▶ **Work instructions**:
Repeat, exactly as written, the line containing "editMessage this m text w" and each line after it through the end of the data.

[Recorded data]

(** * 2Mean user module: CRUD and authentication controllers

    A shallow embedding of [user.crud.controller] and
    [user-auth.controller.js] and the properties of their handlers.

    - JavaScript values are a tree type [value]; a user document, a request
      body, an error and a mail are objects, kept as association lists in
      insertion order (the order [JSON.stringify] prints).
    - Numbers are the integers the handlers compute with (page numbers,
      millisecond timestamps, the Mongo error code).
    - A promise that settled is a [Promise]: resolved with a value or
      rejected with an error object; [.then] and [.catch] chains are
      written as matches on it.
    - The user collection is a list of documents in natural order; the
      queries the handlers issue are list functions on it.
    - What lives outside the two files (the schema, the configuration, the
      hashing helper, the mailer, the clock) is a variable of the section or
      an argument of the handler. *)

From Stdlib Require Import ZArith List String Ascii Bool Lia DecimalString.
From Stdlib Require Import Sorting.Sorted Sorting.Permutation.
From Stdlib Require DecimalPos DecimalZ.
Import ListNotations.
Local Open Scope string_scope.
Local Open Scope Z_scope.

(* ------------------------------------------------------------------ *)
(** ** JavaScript values *)

Unset Elimination Schemes.
Inductive value : Type :=
| VUndef
| VNull
| VBool (b : bool)
| VNum (n : Z)
| VStr (s : string)
| VDate (ms : Z)
| VArr (xs : list value)
| VObj (props : list (string * value)).
Set Elimination Schemes.

(** The own properties of an object, first binding of a key first. *)
Definition obj : Type := list (string * value).

(** [o[k]]: the value of property [k], [undefined] when [o] has none. *)
Fixpoint lookup (k : string) (o : obj) : value :=
  match o with
  | [] => VUndef
  | (k', v) :: r => if (k =? k')%string then v else lookup k r
  end.

(** [k in o] for own properties. *)
Fixpoint has_key (k : string) (o : obj) : bool :=
  match o with
  | [] => false
  | (k', _) :: r => if (k =? k')%string then true else has_key k r
  end.

(** [o[k] = v]: an existing property keeps its place, a new one goes last. *)
Fixpoint assign (k : string) (v : value) (o : obj) : obj :=
  match o with
  | [] => [(k, v)]
  | (k', v') :: r =>
      if (k =? k')%string then (k', v) :: r else (k', v') :: assign k v r
  end.

Fixpoint remove_key (k : string) (o : obj) : obj :=
  match o with
  | [] => []
  | (k', v) :: r =>
      if (k =? k')%string then remove_key k r else (k', v) :: remove_key k r
  end.

(** ToBoolean. *)
Definition truthy (v : value) : bool :=
  match v with
  | VUndef | VNull => false
  | VBool b => b
  | VNum n => negb (n =? 0)
  | VStr s => negb (s =? "")%string
  | VDate _ | VArr _ | VObj _ => true
  end.

(** [v === 's'] for a string literal or a string-typed operand. *)
Definition is_str (v : value) (s : string) : bool :=
  match v with
  | VStr t => (t =? s)%string
  | _ => false
  end.

(** [v.k] for the keys the handlers read ([token], [expires]), which no
    primitive, array or date inherits: [None] is the TypeError of reading a
    property of [undefined] or [null]. *)
Definition member (v : value) (k : string) : option value :=
  match v with
  | VUndef | VNull => None
  | VObj p => Some (lookup k p)
  | _ => Some VUndef
  end.

(** [v.k = x] on a truthy [v].  On a primitive the assignment is dropped
    (neither file is in strict mode); on an array it adds a named property
    next to the elements, which neither the elements nor the JSON text
    show, so the elements stay as they are. *)
Definition setMember (v : value) (k : string) (x : value) : value :=
  match v with
  | VObj p => VObj (assign k x p)
  | _ => v
  end.

(** [o.a.b] read defensively: [undefined] when [o.a] is not an object. *)
Definition path2 (o : obj) (a b : string) : value :=
  match lookup a o with
  | VObj p => lookup b p
  | _ => VUndef
  end.
Lemma bind_resolved {A B} (m : Async W A) (f : A -> Async W B)
    (w w1 : W) (a : A) (t1 : list Call) :
  m w = (Resolved a, w1, t1) ->
  bind m f w = (let '(r, w2, t2) := f a w1 in (r, w2, (t1 ++ t2)%list)).
Proof. intros E. unfold bind. rewrite E. reflexivity. Qed.

(** Resolving a collection reaches the platform at most once, to create
    the channel. *)
Lemma resolve_trace (this : DiscordClient) (collection : string) (w : W)
    (r : Outcome Channel) (w1 : W) (t : list Call) :
  resolveCollectionChannel this collection w = (r, w1, t) ->
  t = [] \/ exists g, t = [ChannelsCreate g collection GuildText].
Proof.
  unfold resolveCollectionChannel, getGuild, bind, read, ret, throw, await.
  destruct (guilds_cache_get w (guildId this)) as [g|];
    [| intros E; injection E as _ _ <-; left; reflexivity].
  destruct (find _ (channels_cache w g)) as [ch|];
    [intros E; injection E as _ _ <-; left; reflexivity|].
  destruct (channels_create g collection GuildText w) as [[ch|e] w'];
    intros E; injection E as _ _ <-; right; exists g; reflexivity.
Qed.

Lemma resolve_count (p : Call -> bool) (this : DiscordClient)
    (collection : string) (w : W) (r : Outcome Channel) (w1 : W)
    (t : list Call) :
  (forall g nm ty, p (ChannelsCreate g nm ty) = false) ->
  resolveCollectionChannel this collection w = (r, w1, t) ->
  count_calls p t = 0.
Proof.
  intros Hp E. destruct (resolve_trace _ _ _ _ _ _ E) as [-> | [g ->]].
  - reflexivity.
  - unfold count_calls. simpl. rewrite Hp. reflexivity.
Qed.

Lemma count_calls_app (p : Call -> bool) (t1 t2 : list Call) :
  count_calls p (t1 ++ t2)%list = count_calls p t1 + count_calls p t2.
Proof. unfold count_calls. rewrite filter_app, List.length_app. reflexivity. Qed.

(** The gateway's fetch by id, by the way the request settles. *)
Lemma fetchMessageById_run (this : DiscordClient) (channel : Channel)
    (messageId : string) (w : W) :
  fetchMessageById this channel messageId w
  = match messages_fetch_id channel messageId w with
    | (Fulfilled m, w') =>
        (Resolved (Some m), w', [MessagesFetchId channel messageId])
    | (Rejected _, w') =>
        (Resolved None, w', [MessagesFetchId channel messageId])
    end.
Proof.
  unfold fetchMessageById, try_catch, bind, await, ret.
  destruct (messages_fetch_id channel messageId w) as [[m|e] w'];
    reflexivity.
Qed.

Lemma editMessage_run (this : DiscordClient) (m : Message) (text : string)
    (w : W) :
  editMessage this m text w
  = match message_edit m text w with
    | (Fulfilled _, w') => (Resolved tt, w', [MessageEdit m text])
    | (Rejected e, w') => (Thrown e, w', [MessageEdit m text])
    end.
Proof.
  unfold editMessage, bind, await, ret.
  destruct (message_edit m text w) as [[m'|e] w']; reflexivity.
Qed.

▶ **Task result**:
  editMessage this m text w
  = match message_edit m text w with
    | (Fulfilled _, w') => (Resolved tt, w', [MessageEdit m text])
    | (Rejected e, w') => (Thrown e, w', [MessageEdit m text])
    end.
Proof.
  unfold editMessage, bind, await, ret.
  destruct (message_edit m text w) as [[m'|e] w']; reflexivity.
Qed.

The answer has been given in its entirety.